Conto  do livro Exercício para o salto, de Cláudio Aguiar


Depoimento de um sábio

   Eu não queria vir. Onde eu estava não era o melhor lugar do mundo, porque poderia ser dentro do mar, no pico da cordilheira ou onde não haja um homem odiando a outro homem. Poderá ser na milésima partícula do glóbulo sanguíneo que corre em vielas ou cachoeiras de seres multiplicados por essas bandas de lá. São tantas as coisinhas que correm por aí, que não tenho nem tempo de dizer se sou uma dessas ou se delas eu poderia povoar o Universo.

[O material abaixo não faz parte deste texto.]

(* ===== verification/VmTable.v ===== *)
(** * The instruction sets (src/kernel/vm/opcodes.go, jump_table.go)

    An instruction set is the list of its valid opcodes with their operations:
    how they execute, what they cost, what they ask of the stack and of the
    memory, and how the interpreter goes on after them.  A later set puts its
    entries in front of those of the set it extends.  The entries of PUSH1 to
    PUSH32, DUP1 to DUP16 and SWAP1 to SWAP16 differ in their number only. *)

From S2P Require Import Prelude Types Interfaces Rlp Trie State GoMath Vm VmExec VmPrecompiled Evm VmGas VmInstr.
From stdpp Require Import base tactics option list numbers gmap.
From Stdlib Require Import ZArith Lia.

#[local] Open Scope Z_scope.

Module opcode.

Definition STOP : Z := 0x0.
Definition ADD : Z := 0x1.
Definition MUL : Z := 0x2.
Definition SUB : Z := 0x3.
Definition DIV : Z := 0x4.
Definition SDIV : Z := 0x5.
Definition MOD : Z := 0x6.
Definition SMOD : Z := 0x7.
Definition ADDMOD : Z := 0x8.
Definition MULMOD : Z := 0x9.
Definition EXP : Z := 0xa.
Definition SIGNEXTEND : Z := 0xb.
Definition LT : Z := 0x10.
Definition GT : Z := 0x11.
Definition SLT : Z := 0x12.
Definition SGT : Z := 0x13.
Definition EQ : Z := 0x14.
Definition ISZERO : Z := 0x15.
Definition AND : Z := 0x16.
Definition OR : Z := 0x17.
Definition XOR : Z := 0x18.
Definition NOT : Z := 0x19.
Definition BYTE : Z := 0x1a.
Definition SHA3 : Z := 0x20.
Definition ADDRESS : Z := 0x30.
Definition BALANCE : Z := 0x31.
Definition ORIGIN : Z := 0x32.
Definition CALLER : Z := 0x33.
Definition CALLVALUE : Z := 0x34.
Definition CALLDATALOAD : Z := 0x35.
Definition CALLDATASIZE : Z := 0x36.
Definition CALLDATACOPY : Z := 0x37.
Definition CODESIZE : Z := 0x38.
Definition CODECOPY : Z := 0x39.
Definition GASPRICE : Z := 0x3a.
Definition EXTCODESIZE : Z := 0x3b.
Definition EXTCODECOPY : Z := 0x3c.
Definition RETURNDATASIZE : Z := 0x3d.
Definition RETURNDATACOPY : Z := 0x3e.
Definition BLOCKHASH : Z := 0x40.
Definition COINBASE : Z := 0x41.
Definition TIMESTAMP : Z := 0x42.
Definition NUMBER : Z := 0x43.
Definition DIFFICULTY : Z := 0x44.
Definition GASLIMIT : Z := 0x45.
Definition POP : Z := 0x50.
Definition MLOAD : Z := 0x51.
Definition MSTORE : Z := 0x52.
Definition MSTORE8 : Z := 0x53.
Definition SLOAD : Z := 0x54.
Definition SSTORE : Z := 0x55.
Definition JUMP : Z := 0x56.
Definition JUMPI : Z := 0x57.
Definition PC : Z := 0x58.
Definition MSIZE : Z := 0x59.
Definition GAS : Z := 0x5a.
Definition DUP1 : Z := 0x80.
Definition SWAP1 : Z := 0x90.
Definition LOG0 : Z := 0xa0.
Definition LOG1 : Z := 0xa1.
Definition LOG2 : Z := 0xa2.
Definition LOG3 : Z := 0xa3.
Definition LOG4 : Z := 0xa4.
Definition CREATE : Z := 0xf0.
Definition CALL : Z := 0xf1.
Definition CALLCODE : Z := 0xf2.
Definition RETURN : Z := 0xf3.
Definition DELEGATECALL : Z := 0xf4.
Definition STATICCALL : Z := 0xfa.
Definition REVERT : Z := 0xfd.
Definition SELFDESTRUCT : Z := 0xff.

End opcode.

Section Table.
Context `{HK : Keccak, HP : EvmCrypto, HS : StateOps} (en : Env) (interp : runner).

(** An entry that is not in the table is not [valid]. *)
Record operation := mkOperation {
  execute : executionFunc;
  gasCost : gasFunc;
  validateStack : Stack → option vmError;
  memorySize : option (Stack → vmres Z);
  halts : bool;
  jumps : bool;
  writes : bool;
  reverts : bool;
  returns : bool
}.

Definition mkOp (e : executionFunc) (g : gasFunc) (v : Stack → option vmError) (m : option (Stack → vmres Z)) : operation :=
  mkOperation e g v m false false false false false.

Definition halting (o : operation) : operation :=
  mkOperation (execute o) (gasCost o) (validateStack o) (memorySize o) true (jumps o) (writes o) (reverts o) (returns o).
Definition jumping (o : operation) : operation :=
  mkOperation (execute o) (gasCost o) (validateStack o) (memorySize o) (halts o) true (writes o) (reverts o) (returns o).
Definition writing (o : operation) : operation :=
  mkOperation (execute o) (gasCost o) (validateStack o) (memorySize o) (halts o) (jumps o) true (reverts o) (returns o).
Definition reverting (o : operation) : operation :=
  mkOperation (execute o) (gasCost o) (validateStack o) (memorySize o) (halts o) (jumps o) (writes o) true (returns o).
Definition returning (o : operation) : operation :=
  mkOperation (execute o) (gasCost o) (validateStack o) (memorySize o) (halts o) (jumps o) (writes o) (reverts o) true.

Notation instructionSet := (list (Z * operation)).

Import opcode.

Definition frontierArithmetic : instructionSet :=
  [(STOP, halting (mkOp opStop (constGasFunc 0) (makeStackFunc 0 0) None));
   (ADD, mkOp opAdd (constGasFunc GasFastestStep) (makeStackFunc 2 1) None);
   (MUL, mkOp opMul (constGasFunc GasFastStep) (makeStackFunc 2 1) None);
   (SUB, mkOp opSub (constGasFunc GasFastestStep) (makeStackFunc 2 1) None);
   (DIV, mkOp opDiv (constGasFunc GasFastStep) (makeStackFunc 2 1) None);
   (SDIV, mkOp opSdiv (constGasFunc GasFastStep) (makeStackFunc 2 1) None);
   (MOD, mkOp opMod (constGasFunc GasFastStep) (makeStackFunc 2 1) None);
   (SMOD, mkOp opSmod (constGasFunc GasFastStep) (makeStackFunc 2 1) None);
   (ADDMOD, mkOp opAddmod (constGasFunc GasMidStep) (makeStackFunc 3 1) None);
   (MULMOD, mkOp opMulmod (constGasFunc GasMidStep) (makeStackFunc 3 1) None);
   (EXP, mkOp opExp (gasExp en) (makeStackFunc 2 1) None);
   (SIGNEXTEND, mkOp opSignExtend (constGasFunc GasFastStep) (makeStackFunc 2 1) None);
   (LT, mkOp opLt (constGasFunc GasFastestStep) (makeStackFunc 2 1) None);
   (GT, mkOp opGt (constGasFunc GasFastestStep) (makeStackFunc 2 1) None);
   (SLT, mkOp opSlt (constGasFunc GasFastestStep) (makeStackFunc 2 1) None);
   (SGT, mkOp opSgt (constGasFunc GasFastestStep) (makeStackFunc 2 1) None);
   (EQ, mkOp opEq (constGasFunc GasFastestStep) (makeStackFunc 2 1) None);
   (ISZERO, mkOp opIszero (constGasFunc GasFastestStep) (makeStackFunc 1 1) None);
   (AND, mkOp opAnd (constGasFunc GasFastestStep) (makeStackFunc 2 1) None);
   (XOR, mkOp opXor (constGasFunc GasFastestStep) (makeStackFunc 2 1) None);
   (OR, mkOp opOr (constGasFunc GasFastestStep) (makeStackFunc 2 1) None);
   (NOT, mkOp opNot (constGasFunc GasFastestStep) (makeStackFunc 1 1) None);
   (BYTE, mkOp opByte (constGasFunc GasFastestStep) (makeStackFunc 2 1) None)].

Definition frontierEnvironment : instructionSet :=
  [(SHA3, mkOp (opSha3 en) gasSha3 (makeStackFunc 2 1) (Some memorySha3));
   (ADDRESS, mkOp opAddress (constGasFunc GasQuickStep) (makeStackFunc 0 1) None);
   (BALANCE, mkOp opBalance (gasBalance en) (makeStackFunc 1 1) None);
   (ORIGIN, mkOp (opOrigin en) (constGasFunc GasQuickStep) (makeStackFunc 0 1) None);
   (CALLER, mkOp opCaller (constGasFunc GasQuickStep) (makeStackFunc 0 1) None);
   (CALLVALUE, mkOp opCallValue (constGasFunc GasQuickStep) (makeStackFunc 0 1) None);
   (CALLDATALOAD, mkOp opCallDataLoad (constGasFunc GasFastestStep) (makeStackFunc 1 1) None);
   (CALLDATASIZE, mkOp opCallDataSize (constGasFunc GasQuickStep) (makeStackFunc 0 1) None);
   (CALLDATACOPY, mkOp opCallDataCopy gasCallDataCopy (makeStackFunc 3 0) (Some memoryCallDataCopy));
   (CODESIZE, mkOp opCodeSize (constGasFunc GasQuickStep) (makeStackFunc 0 1) None);
   (CODECOPY, mkOp opCodeCopy gasCodeCopy (makeStackFunc 3 0) (Some memoryCodeCopy));
   (GASPRICE, mkOp (opGasprice en) (constGasFunc GasQuickStep) (makeStackFunc 0 1) None);
   (EXTCODESIZE, mkOp opExtCodeSize (gasExtCodeSize en) (makeStackFunc 1 1) None);
   (EXTCODECOPY, mkOp opExtCodeCopy (gasExtCodeCopy en) (makeStackFunc 4 0) (Some memoryExtCodeCopy));
   (BLOCKHASH, mkOp (opBlockhash en) (constGasFunc GasExtStep) (makeStackFunc 1 1) None);
   (COINBASE, mkOp (opCoinbase en) (constGasFunc GasQuickStep) (makeStackFunc 0 1) None);
   (TIMESTAMP, mkOp (opTimestamp en) (constGasFunc GasQuickStep) (makeStackFunc 0 1) None);
   (NUMBER, mkOp (opNumber en) (constGasFunc GasQuickStep) (makeStackFunc 0 1) None);
   (DIFFICULTY, mkOp (opDifficulty en) (constGasFunc GasQuickStep) (makeStackFunc 0 1) None);
   (GASLIMIT, mkOp (opGasLimit en) (constGasFunc GasQuickStep) (makeStackFunc 0 1) None)].

Definition frontierFlow : instructionSet :=
  [(POP, mkOp opPop (constGasFunc GasQuickStep) (makeStackFunc 1 0) None);
   (MLOAD, mkOp opMload gasMLoad (makeStackFunc 1 1) (Some memoryMLoad));
   (MSTORE, mkOp opMstore gasMStore (makeStackFunc 2 0) (Some memoryMStore));
   (MSTORE8, mkOp opMstore8 gasMStore8 (makeStackFunc 2 0) (Some memoryMStore8));
   (SLOAD, mkOp opSload (gasSLoad en) (makeStackFunc 1 1) None);
   (SSTORE, writing (mkOp opSstore gasSStore (makeStackFunc 2 0) None));
   (JUMP, jumping (mkOp opJump (constGasFunc GasMidStep) (makeStackFunc 1 0) None));
   (JUMPI, jumping (mkOp opJumpi (constGasFunc GasSlowStep) (makeStackFunc 2 0) None));
   (PC, mkOp opPc (constGasFunc GasQuickStep) (makeStackFunc 0 1) None);
   (MSIZE, mkOp opMsize (constGasFunc GasQuickStep) (makeStackFunc 0 1) None);
   (GAS, mkOp opGas (constGasFunc GasQuickStep) (makeStackFunc 0 1) None);
   (JUMPDEST, mkOp opJumpdest (constGasFunc params.JumpdestGas) (makeStackFunc 0 0) None)].

Definition frontierPush : instructionSet :=
  (fun n : nat => (PUSH1 + (Z.of_nat n - 1), mkOp (makePush (Z.of_nat n) (Z.of_nat n)) gasPush (makeStackFunc 0 1) None)) <$> seq 1 32.

Definition frontierDup : instructionSet :=
  (fun n : nat => (DUP1 + (Z.of_nat n - 1), mkOp (makeDup n) gasDup (makeDupStackFunc (Z.of_nat n)) None)) <$> seq 1 16.

Definition frontierSwap : instructionSet :=
  (fun n : nat => (SWAP1 + (Z.of_nat n - 1), mkOp (makeSwap n) gasSwap (makeSwapStackFunc (Z.of_nat n + 1)) None)) <$> seq 1 16.

Definition frontierSystem : instructionSet :=
  [(LOG0, writing (mkOp (makeLog en 0) (makeGasLog 0) (makeStackFunc 2 0) (Some memoryLog)));
   (LOG1, writing (mkOp (makeLog en 1) (makeGasLog 1) (makeStackFunc 3 0) (Some memoryLog)));
   (LOG2, writing (mkOp (makeLog en 2) (makeGasLog 2) (makeStackFunc 4 0) (Some memoryLog)));
   (LOG3, writing (mkOp (makeLog en 3) (makeGasLog 3) (makeStackFunc 5 0) (Some memoryLog)));
   (LOG4, writing (mkOp (makeLog en 4) (makeGasLog 4) (makeStackFunc 6 0) (Some memoryLog)));
   (CREATE, returning (writing (mkOp (opCreate en interp) gasCreate (makeStackFunc 3 1) (Some memoryCreate))));
   (CALL, returning (mkOp (opCall en interp) (gasCall en) (makeStackFunc 7 1) (Some memoryCall)));
   (CALLCODE, returning (mkOp (opCallCode en interp) (gasCallCode en) (makeStackFunc 7 1) (Some memoryCall)));
   (RETURN, halting (mkOp opReturn gasReturn (makeStackFunc 2 0) (Some memoryReturn)));
   (SELFDESTRUCT, writing (halting (mkOp opSuicide (gasSuicide en) (makeStackFunc 1 0) None)))].

(** ** The three sets *)

Definition NewFrontierInstructionSet : instructionSet :=
  frontierArithmetic ++ frontierEnvironment ++ frontierFlow ++ frontierPush ++ frontierDup ++ frontierSwap ++ frontierSystem.

Definition NewHomesteadInstructionSet : instructionSet :=
  (DELEGATECALL, returning (mkOp (opDelegateCall en interp) (gasDelegateCall en) (makeStackFunc 6 1) (Some memoryDelegateCall)))
  :: NewFrontierInstructionSet.

Definition NewByzantiumInstructionSet : instructionSet :=
  (REVERT, returning (reverting (mkOp opRevert gasRevert (makeStackFunc 2 0) (Some memoryRevert))))
  :: (RETURNDATACOPY, mkOp opReturnDataCopy gasReturnDataCopy (makeStackFunc 3 0) (Some memoryReturnDataCopy))
  :: (RETURNDATASIZE, mkOp opReturnDataSize (constGasFunc GasQuickStep) (makeStackFunc 0 1) None)
  :: (STATICCALL, returning (mkOp (opStaticCall en interp) (gasStaticCall en) (makeStackFunc 6 1) (Some memoryStaticCall)))
  :: NewHomesteadInstructionSet.

(** The choice of [NewInterpreter]. *)
Definition JumpTable : instructionSet :=
  if en_Byzantium en then NewByzantiumInstructionSet
  else if en_Homestead en then NewHomesteadInstructionSet
  else NewFrontierInstructionSet.

Definition find_op (op : Z) (t : instructionSet) : option operation := snd <$> List.find (fun e => fst e =? op) t.

End Table.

Sou nada e tanta coisa ao mesmo tempo, que vale a pena ser. Ser ainda é a mais cruel das provações para quem pensava não ser nada. Ver o tempo e cair no espaço dele, equivale a definir concretamente a existência. Dizer que é, é negar a negação de si mesmo. O que eu seria se não fosse o Sábio Almirante, veículo portátil do meu destino de existir? Quedaria sufocado pelo que não fui, resto do sonho não sonhado. E o que não tem vida nos movimentos multiformes da matéria que preenche as vielas ou cachoeiras do meu corpo? Que pensar sobre elas?
   O pensar – parece-me agora – quer dizer o sensível efeito de poder deduzir. E dessa digressão, afirmar categórico que não existe tempo nem espaço ou que são meras convenções, é o mesmo que não admitir o poder de pensar. Uma coisa me diz:
   – “Almirante, não pense no tempo nem no espaço.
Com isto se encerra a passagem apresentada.